- **Work to be completed**: Take every line from the listing below that contains "subst".

(Beginning of Supplied information)

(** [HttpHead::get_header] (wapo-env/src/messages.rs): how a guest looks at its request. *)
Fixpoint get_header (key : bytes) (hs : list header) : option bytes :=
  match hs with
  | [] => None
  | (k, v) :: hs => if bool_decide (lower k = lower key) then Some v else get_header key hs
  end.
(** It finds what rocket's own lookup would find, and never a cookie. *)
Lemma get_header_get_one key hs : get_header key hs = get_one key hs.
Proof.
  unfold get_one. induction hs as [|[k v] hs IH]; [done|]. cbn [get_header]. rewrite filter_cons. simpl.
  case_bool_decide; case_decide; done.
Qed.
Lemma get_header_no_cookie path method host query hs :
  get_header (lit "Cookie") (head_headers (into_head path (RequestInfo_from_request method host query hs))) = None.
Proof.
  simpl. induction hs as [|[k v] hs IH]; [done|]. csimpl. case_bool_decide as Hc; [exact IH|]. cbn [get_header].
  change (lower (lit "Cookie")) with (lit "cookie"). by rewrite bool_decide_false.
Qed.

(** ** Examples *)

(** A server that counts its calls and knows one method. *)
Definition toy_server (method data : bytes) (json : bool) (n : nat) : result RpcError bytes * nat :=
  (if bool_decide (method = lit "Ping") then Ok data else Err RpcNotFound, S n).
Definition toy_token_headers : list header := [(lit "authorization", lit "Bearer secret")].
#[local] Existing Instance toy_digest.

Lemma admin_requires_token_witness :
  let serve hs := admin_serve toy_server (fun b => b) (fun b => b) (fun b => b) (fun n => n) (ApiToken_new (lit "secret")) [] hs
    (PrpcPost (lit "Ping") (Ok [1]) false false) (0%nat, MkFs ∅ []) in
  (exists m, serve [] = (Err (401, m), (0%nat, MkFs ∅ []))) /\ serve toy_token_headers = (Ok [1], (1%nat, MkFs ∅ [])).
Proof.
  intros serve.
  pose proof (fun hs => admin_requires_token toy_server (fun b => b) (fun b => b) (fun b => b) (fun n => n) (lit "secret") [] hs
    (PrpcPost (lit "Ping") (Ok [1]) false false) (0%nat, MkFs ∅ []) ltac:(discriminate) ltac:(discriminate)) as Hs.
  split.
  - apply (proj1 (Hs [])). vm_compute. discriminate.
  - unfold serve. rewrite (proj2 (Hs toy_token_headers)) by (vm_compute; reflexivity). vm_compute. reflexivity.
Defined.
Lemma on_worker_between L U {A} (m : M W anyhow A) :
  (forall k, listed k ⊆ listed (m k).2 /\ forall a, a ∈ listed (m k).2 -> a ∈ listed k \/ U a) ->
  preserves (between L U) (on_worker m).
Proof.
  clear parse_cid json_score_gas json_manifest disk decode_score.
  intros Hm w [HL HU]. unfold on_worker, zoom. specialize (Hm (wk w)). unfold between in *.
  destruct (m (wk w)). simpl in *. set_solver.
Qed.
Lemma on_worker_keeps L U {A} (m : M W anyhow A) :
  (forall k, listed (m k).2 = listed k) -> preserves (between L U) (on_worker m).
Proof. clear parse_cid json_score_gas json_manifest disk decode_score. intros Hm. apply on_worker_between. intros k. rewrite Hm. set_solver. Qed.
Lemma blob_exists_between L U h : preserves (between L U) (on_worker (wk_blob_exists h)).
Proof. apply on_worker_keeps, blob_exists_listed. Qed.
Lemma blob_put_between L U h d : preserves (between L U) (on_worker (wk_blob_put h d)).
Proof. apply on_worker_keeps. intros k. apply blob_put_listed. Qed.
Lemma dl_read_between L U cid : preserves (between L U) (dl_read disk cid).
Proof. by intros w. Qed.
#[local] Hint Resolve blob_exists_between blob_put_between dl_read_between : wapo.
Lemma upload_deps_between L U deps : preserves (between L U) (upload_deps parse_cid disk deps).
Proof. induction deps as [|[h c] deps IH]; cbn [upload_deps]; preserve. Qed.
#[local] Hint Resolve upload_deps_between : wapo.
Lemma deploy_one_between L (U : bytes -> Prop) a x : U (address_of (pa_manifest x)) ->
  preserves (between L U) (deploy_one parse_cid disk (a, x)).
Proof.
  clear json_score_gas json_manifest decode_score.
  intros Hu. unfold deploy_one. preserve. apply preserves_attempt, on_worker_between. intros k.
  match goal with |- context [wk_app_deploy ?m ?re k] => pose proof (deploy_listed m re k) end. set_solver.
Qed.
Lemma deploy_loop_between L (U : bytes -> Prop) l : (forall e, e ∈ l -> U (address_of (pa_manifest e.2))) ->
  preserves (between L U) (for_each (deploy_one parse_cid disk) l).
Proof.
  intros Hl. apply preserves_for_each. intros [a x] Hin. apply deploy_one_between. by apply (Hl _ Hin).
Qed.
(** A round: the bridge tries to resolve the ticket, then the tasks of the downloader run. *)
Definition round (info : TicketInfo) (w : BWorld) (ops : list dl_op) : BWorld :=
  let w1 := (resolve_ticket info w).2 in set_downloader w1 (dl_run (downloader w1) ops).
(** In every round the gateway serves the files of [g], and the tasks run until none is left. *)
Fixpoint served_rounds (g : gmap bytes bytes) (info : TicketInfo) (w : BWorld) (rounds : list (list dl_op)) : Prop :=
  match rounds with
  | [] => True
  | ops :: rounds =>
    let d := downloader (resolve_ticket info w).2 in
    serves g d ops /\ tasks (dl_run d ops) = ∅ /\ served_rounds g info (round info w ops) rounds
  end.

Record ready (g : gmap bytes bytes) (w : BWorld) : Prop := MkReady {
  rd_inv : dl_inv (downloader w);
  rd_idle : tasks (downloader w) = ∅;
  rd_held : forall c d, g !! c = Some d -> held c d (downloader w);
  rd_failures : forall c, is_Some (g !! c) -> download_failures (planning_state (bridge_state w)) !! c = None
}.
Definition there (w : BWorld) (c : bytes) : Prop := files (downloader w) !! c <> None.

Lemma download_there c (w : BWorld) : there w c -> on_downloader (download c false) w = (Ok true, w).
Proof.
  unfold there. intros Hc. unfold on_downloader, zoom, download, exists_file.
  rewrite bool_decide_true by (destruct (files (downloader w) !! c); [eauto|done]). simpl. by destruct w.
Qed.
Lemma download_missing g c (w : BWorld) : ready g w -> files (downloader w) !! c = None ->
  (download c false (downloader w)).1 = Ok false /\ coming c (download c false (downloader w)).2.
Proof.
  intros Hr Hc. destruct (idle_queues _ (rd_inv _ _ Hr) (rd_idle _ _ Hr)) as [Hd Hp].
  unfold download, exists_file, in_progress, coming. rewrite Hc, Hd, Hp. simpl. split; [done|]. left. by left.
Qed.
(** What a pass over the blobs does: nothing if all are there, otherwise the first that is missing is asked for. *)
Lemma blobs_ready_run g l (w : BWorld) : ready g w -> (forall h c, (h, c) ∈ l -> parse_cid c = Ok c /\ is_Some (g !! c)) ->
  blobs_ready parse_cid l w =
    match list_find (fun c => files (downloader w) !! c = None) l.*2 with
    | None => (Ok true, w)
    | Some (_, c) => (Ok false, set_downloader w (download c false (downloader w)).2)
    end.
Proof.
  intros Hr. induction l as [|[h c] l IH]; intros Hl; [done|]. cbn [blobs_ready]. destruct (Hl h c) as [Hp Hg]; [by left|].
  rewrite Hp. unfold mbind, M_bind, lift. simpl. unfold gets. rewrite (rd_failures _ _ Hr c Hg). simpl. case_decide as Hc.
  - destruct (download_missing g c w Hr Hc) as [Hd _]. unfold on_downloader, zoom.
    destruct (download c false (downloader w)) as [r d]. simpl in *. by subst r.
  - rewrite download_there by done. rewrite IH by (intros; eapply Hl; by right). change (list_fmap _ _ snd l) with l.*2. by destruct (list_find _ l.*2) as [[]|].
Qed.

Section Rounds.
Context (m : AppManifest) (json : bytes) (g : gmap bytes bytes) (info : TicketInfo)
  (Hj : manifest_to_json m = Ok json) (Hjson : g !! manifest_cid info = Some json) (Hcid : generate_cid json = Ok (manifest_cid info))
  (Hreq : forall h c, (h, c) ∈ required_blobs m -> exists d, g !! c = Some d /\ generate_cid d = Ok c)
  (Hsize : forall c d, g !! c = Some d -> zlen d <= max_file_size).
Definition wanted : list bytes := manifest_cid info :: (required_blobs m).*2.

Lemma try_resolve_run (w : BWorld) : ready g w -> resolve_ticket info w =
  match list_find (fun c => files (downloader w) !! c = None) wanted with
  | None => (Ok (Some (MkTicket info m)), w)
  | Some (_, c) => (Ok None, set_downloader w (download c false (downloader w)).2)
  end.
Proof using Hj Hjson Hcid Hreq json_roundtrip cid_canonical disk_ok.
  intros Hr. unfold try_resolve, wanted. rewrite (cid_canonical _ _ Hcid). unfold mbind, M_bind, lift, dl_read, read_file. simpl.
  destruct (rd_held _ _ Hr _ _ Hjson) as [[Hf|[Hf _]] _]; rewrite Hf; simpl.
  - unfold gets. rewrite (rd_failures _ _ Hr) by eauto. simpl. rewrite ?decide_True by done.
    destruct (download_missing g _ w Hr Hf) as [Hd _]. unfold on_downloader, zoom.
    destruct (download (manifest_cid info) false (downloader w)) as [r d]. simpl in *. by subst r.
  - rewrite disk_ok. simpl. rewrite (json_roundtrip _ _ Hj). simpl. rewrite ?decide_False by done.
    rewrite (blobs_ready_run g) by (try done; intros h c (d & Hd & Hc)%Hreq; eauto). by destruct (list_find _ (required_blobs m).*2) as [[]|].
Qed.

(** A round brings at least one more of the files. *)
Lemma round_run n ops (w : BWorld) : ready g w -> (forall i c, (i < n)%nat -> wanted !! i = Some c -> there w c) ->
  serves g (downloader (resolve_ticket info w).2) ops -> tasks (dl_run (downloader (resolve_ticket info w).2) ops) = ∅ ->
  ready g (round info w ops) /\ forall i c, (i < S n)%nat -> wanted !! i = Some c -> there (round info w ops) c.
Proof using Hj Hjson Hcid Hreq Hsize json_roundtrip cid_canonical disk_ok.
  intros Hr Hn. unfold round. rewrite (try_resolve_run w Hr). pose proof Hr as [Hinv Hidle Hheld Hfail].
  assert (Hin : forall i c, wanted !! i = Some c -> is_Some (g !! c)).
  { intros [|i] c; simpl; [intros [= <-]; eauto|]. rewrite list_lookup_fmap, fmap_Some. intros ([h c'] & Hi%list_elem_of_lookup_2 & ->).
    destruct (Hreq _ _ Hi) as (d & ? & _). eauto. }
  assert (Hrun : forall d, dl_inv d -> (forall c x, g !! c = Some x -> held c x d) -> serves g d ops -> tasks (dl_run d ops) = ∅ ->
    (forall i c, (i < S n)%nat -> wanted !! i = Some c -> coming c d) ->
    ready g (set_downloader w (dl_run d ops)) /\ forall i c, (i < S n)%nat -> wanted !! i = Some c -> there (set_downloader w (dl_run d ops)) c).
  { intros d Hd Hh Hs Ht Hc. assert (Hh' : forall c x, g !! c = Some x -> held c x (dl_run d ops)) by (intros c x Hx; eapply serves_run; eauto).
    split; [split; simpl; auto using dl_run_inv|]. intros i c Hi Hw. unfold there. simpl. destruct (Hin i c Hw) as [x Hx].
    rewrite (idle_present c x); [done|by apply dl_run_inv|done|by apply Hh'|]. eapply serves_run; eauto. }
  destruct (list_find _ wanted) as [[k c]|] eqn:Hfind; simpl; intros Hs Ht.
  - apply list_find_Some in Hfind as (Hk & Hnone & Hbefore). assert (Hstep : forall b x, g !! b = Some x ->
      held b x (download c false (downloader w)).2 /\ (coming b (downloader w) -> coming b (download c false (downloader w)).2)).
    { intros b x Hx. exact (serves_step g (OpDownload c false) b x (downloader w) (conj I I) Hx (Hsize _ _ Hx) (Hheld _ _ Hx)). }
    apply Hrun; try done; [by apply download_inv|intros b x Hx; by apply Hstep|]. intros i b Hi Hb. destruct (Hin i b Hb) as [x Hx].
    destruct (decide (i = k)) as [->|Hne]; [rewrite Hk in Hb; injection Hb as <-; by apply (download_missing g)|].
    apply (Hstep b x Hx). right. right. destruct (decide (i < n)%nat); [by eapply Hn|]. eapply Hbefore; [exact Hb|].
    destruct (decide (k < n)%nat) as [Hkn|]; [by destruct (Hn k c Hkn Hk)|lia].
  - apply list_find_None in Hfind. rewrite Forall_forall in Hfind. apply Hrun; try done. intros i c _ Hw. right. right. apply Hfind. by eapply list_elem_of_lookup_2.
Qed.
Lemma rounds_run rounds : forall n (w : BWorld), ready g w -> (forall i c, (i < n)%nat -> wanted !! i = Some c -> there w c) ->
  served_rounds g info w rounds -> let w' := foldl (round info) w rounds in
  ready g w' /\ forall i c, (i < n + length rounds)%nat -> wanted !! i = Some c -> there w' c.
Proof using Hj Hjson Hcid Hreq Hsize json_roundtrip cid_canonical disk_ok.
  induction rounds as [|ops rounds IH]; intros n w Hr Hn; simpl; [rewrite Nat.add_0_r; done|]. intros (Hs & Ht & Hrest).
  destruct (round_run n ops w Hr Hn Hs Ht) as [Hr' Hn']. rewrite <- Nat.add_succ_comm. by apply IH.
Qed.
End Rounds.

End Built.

(End of Supplied information)

- **Solution to the exercise**:
    destruct (download c false (downloader w)) as [r d]. simpl in *. by subst r.
    destruct (download (manifest_cid info) false (downloader w)) as [r d]. simpl in *. by subst r.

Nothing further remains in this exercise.